There are millions of diagnosed concussions and many times more that aren't correctly detected and treated. The families of the impacted athletes need to take an active role in pushing awareness, prevention, diagnosis and treatment.
The risk has become more urgent because the actual physics of collision are being amplified. Larger, stronger, faster athletes are colliding, which produces a much more impactful and damaging hit. I fear that offensive and defensive lineman in football are involved in thousands of low-level concussions at the commencement of every play. The symptoms may not show up for years.
We need to stop glorifying hits to the head in media and DVD and realize the short- and long-term dangers of collisions in sports. We need more awareness, education, research, prevention and the most cutting edge treatment for the victims.
There has been little progress since that night with Troy. More is needed.
Back in the early 90s, I convened a player safety conference in Newport Beach and invited leading neurologists, helmet manufacturers and turf designers to meet with athletes like Troy, Warren Moon, Steve Young, Drew Bledsoe and Rob Johnson. We wanted to illuminate the state of the knowledge surrounding head injuries.
We proposed changes in blocking and tackling with the head, elimination of Astroturf, a neurologist on the sidelines, helmet research, and a mandated mode of ranking concussions and sitting out future contests. Not much changed.

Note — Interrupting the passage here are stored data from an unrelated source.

(** ** The room and the machine *)

(** [r'] is where the machine goes from [r] by what the stores answered in between. *)
Definition flushing (r r' : Room) : Prop :=
  consistent (co r) -> consistent (co r')
    /\ exists new, trace r' = (new ++ trace r)%list
         /\ course (verdicts new) (durability_of (co r)) (durability_of (co r')).

#[export] Instance flushing_preorder : PreOrder flushing.
Proof.
  split.
  - intros r Hc. split; [done|]. exists []. split; [done|apply course_here].
  - intros r1 r2 r3 H1 H2 C1. destruct (H1 C1) as (C2 & n1 & T1 & S1). destruct (H2 C2) as (C3 & n2 & T2 & S2).
    split; [done|]. exists (n2 ++ n1)%list. split; [by rewrite T2, T1, app_assoc|].
    rewrite verdicts_app. by eapply course_app.
Qed.

Lemma unsaved_flushing r r' : unsaved r r' -> flushing r r'.
Proof.
  intros [(new & Ht & Hv) [Hf Hs] Hd] [H0 Hu Hd']. split.
  - split; rewrite ?Hf, ?Hs; auto.
  - exists new. split; [done|]. unfold verdicts. rewrite Hv. unfold durability_of. rewrite Hf, Hs.
    case_match; [|apply course_here]. destruct (dirty (co r)).
    + rewrite Hd by done. apply course_here.
    + destruct (dirty (co r')); [|apply course_here]. eapply course_edit; [apply step_edited|apply course_here].
Qed.
(* ===== verification/RoomSpec.v ===== *)
(** * What single operations do

    The functional behaviour of the room's operations, branch by branch: who may
    edit, what a durability request is answered, what a failed save comes to, what
    the size budget guarantees, who receives a broadcast. *)

From stdpp Require Import base gmap sets list strings.
From Stdlib Require Import ZArith Lia.
From S2P Require Import Prelude Control Lifecycle Limits Core Schema RoomState RoomFanout.
From S2P Require Import RoomBarrier RoomApply RoomLife RoomLoop Fixture RoomRel RoomSafe.
From S2P Require Import RoomSave RoomRun RoomTurn RoomSchema RoomInv RoomDurable.

Local Open Scope go_scope.

(** ** Read-only sessions *)

Section ReadOnly.
Context {Y : YCore} {P : Params}.

Lemma steps_held_casc {A} (m : RM A) : calm (casc (fun _ => True)) m -> steps held m.
Proof. intros H r. eapply wp_mono; [apply H| |done]. intros a r'. apply held_casc. Qed.

Lemma dispatchSync_read_only f s : steps frozen (dispatchSync f s false).
Proof. unfold dispatchSync. cbn [negb]. steps_tac. Qed.

Definition not_editor (src : connID) (r : Room) : Prop :=
  forall m, members r !! src = Some m -> mb_mode m <> ModeCollaborator.

(** Nothing happened to the document, and the turn arms no save. *)
Definition untouched (r : Room) (b : bool) (r' : Room) : Prop := frozen r r' /\ b = false.

Lemma untouched_then {A} (m : RM A) (k : A -> RM bool) r0 r :
  steps frozen m -> frozen r0 r ->
  (forall a r', frozen r0 r' -> wp (k a) (untouched r0) (frozen r0) r') ->
  wp (bindM m k) (untouched r0) (frozen r0) r.
Proof.
  intros Hm H0 Hk. apply wp_bind. eapply wp_mono; [apply Hm| |].
  - intros a r' H. apply Hk. by etrans.
  - intros r' H. by etrans.
Qed.

Ltac untouched_tac :=
  repeat (apply untouched_then; [simpl; solve [steps_tac]|assumption|intros ? ? ?]);
  try (by apply wp_ret).

Lemma handleSync_read_only src p r :
  not_editor src r -> wp (handleSync src p) (untouched r) (frozen r) r.
Proof.
  intros Hro. unfold handleSync, canMutate, lookup_member, get_core. cbv zeta.
  apply wp_bind, wp_bind, wp_gets, wp_ret.
  assert (Hcan : match members r !! src with
                 | Some m => bool_decide (mb_mode m = ModeCollaborator) | None => false end = false).
  { destruct (members r !! src) as [m|] eqn:Hm; [|done]. apply bool_decide_eq_false. by apply Hro. }
  rewrite Hcan. apply wp_bind, wp_gets, wp_bind, wp_gets, wp_bind. cbv beta.
  eapply wp_mono; [apply dispatchSync_read_only| |done].
  intros [[outcome reply]|] r1 H1; [|by apply wp_ret].
  apply untouched_then; [|done|intros _ r2 H2].
  { apply (steps_if frozen); [apply (steps_ret frozen)|]. apply (sendTo_rel frozen). auto with steps. }
  apply wp_if; intros _; [untouched_tac|].
  apply wp_if; intros _; [untouched_tac|].
  apply wp_if; intros _; [untouched_tac|].
  apply wp_bind, wp_gets. apply untouched_then; [|done|intros _ r3 H3].
  { apply (steps_if frozen); [apply (recordContribution_rel frozen)|apply (steps_ret frozen)]. }
  apply wp_bind, wp_gets, wp_ret. split; [done|]. destruct H3 as [(_ & -> & _) _]. by destruct (dirty (co r)).
Qed.

Lemma not_editor_modes src r r' : modes_kept r r' -> not_editor src r -> not_editor src r'.
Proof. intros [_ H] Hn m' Hm'. destruct (H src m' Hm') as (m & Hm & ->). by apply Hn. Qed.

Four years ago we did more conferences with Dr. Tony Strickland and the Sports Concussion Institute. Neurologists and researchers like Dr. Julian Bailes, Dr. Robert Cantu, Dr. David Hovda and Kevin Gusciewicz had actual studies.
Three appears to be the magic number of head injuries that puts an athlete at exponentially higher risk of premature senility, Parkinson's and a 40% chance of depression.
We were able to spread this news across the nation and the new commissioner of the NFL, Roger Goodell, assembled a physicians' conference to consider the issue, and issued a "whistleblowers edict" encouraging players to report other players they thought were showing symptoms.
A concussion requires the athlete to be honest about symptoms. There is no obvious physical impairment or a cast on the head. So athletes are often dishonest or unaware of their symptoms.
Dr. Mark Lovell, University of Pittsburgh sports medicine expert, developed an objective test and the concept of baseline testing. Before the season starts, an athlete takes a cognitive test. If he becomes impaired because of a hit, he is tested again. There finally is an objective way of measuring the degree of impairment.
Baseline testing is now mandated for the NFL and NHL. It should be mandatory and provided in every college and high school in the country. I went to the California Superintendent of Instruction and the CIF medical committee several years ago to urge mandating baseline testing. A test for even younger athletes is being developed.
The adolescent brain is at higher risk for long-term impact from concussions.
It may take a teen three times longer to recover from concussion symptoms than an older athlete.
We need to teach these young athletes safer techniques to block and tackle. Strengthening neck muscles helps. The DHA/EPA vitamin may help.
Certain athletes suffer from a genetic allele that predisposes them to concussion, and a syndrome that leads to depression and even suicide. They need to be counseled not to enter sports with collisions.
The brain is a precious thing to waste.